* WHAT THE EXERCISE ASKS *
Produce word for word the lines of the data below running from the one that has "Lemma pwf_same s" to the one that has "Lemma send_head_spec s", inclusive, and no others.

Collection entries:
_ _ _ _ _ _ _

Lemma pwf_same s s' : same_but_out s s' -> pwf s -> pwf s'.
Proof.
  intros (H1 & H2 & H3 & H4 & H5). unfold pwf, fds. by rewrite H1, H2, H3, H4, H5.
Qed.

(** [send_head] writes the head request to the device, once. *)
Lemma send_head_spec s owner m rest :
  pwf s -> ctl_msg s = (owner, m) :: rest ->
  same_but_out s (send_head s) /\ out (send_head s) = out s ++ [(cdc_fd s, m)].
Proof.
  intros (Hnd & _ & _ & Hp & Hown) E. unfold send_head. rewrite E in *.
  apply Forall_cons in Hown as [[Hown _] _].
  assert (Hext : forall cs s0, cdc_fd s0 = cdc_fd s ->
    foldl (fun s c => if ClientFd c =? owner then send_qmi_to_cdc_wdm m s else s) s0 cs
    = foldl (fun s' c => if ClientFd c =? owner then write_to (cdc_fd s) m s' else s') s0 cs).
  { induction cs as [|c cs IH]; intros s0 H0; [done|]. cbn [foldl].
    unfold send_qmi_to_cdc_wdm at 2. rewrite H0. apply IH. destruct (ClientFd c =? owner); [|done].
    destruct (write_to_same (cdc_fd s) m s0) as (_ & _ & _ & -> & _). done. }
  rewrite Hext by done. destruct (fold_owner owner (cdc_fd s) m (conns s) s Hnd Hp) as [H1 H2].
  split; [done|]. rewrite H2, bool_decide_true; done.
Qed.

_ _ _ _ _ _ _

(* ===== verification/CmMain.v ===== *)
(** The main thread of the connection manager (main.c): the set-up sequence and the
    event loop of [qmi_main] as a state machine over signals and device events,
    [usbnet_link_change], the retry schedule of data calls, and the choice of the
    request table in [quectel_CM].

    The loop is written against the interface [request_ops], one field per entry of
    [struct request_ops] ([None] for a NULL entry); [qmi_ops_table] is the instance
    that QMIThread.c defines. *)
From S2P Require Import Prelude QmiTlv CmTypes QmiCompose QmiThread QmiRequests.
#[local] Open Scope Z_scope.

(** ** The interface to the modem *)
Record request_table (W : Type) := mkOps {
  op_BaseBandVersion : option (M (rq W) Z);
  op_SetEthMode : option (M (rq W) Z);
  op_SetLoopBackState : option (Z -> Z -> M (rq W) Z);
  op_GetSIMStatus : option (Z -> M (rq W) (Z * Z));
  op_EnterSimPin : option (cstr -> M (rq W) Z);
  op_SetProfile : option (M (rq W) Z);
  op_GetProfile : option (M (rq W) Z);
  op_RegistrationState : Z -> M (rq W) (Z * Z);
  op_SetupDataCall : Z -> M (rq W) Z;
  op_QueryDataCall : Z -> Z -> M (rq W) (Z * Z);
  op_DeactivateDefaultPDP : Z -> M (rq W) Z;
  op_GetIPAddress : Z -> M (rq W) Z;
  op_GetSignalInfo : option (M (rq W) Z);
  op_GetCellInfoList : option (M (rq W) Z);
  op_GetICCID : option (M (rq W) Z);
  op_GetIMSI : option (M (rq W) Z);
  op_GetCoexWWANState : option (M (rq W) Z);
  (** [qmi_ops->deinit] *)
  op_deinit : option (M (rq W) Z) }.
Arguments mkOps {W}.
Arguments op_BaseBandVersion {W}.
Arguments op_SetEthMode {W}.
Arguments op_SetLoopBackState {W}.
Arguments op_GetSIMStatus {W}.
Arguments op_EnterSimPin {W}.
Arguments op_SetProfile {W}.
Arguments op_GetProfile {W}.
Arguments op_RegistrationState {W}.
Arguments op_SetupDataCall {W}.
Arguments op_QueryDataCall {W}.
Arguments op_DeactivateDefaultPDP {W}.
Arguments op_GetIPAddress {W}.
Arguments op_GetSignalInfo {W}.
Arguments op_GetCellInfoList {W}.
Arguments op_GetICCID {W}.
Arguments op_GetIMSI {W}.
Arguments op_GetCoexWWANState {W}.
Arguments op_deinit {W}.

_ _ _ _ _ _ _

* EXERCISE OUTPUT *
Lemma pwf_same s s' : same_but_out s s' -> pwf s -> pwf s'.
Proof.
  intros (H1 & H2 & H3 & H4 & H5). unfold pwf, fds. by rewrite H1, H2, H3, H4, H5.
Qed.

(** [send_head] writes the head request to the device, once. *)
Lemma send_head_spec s owner m rest :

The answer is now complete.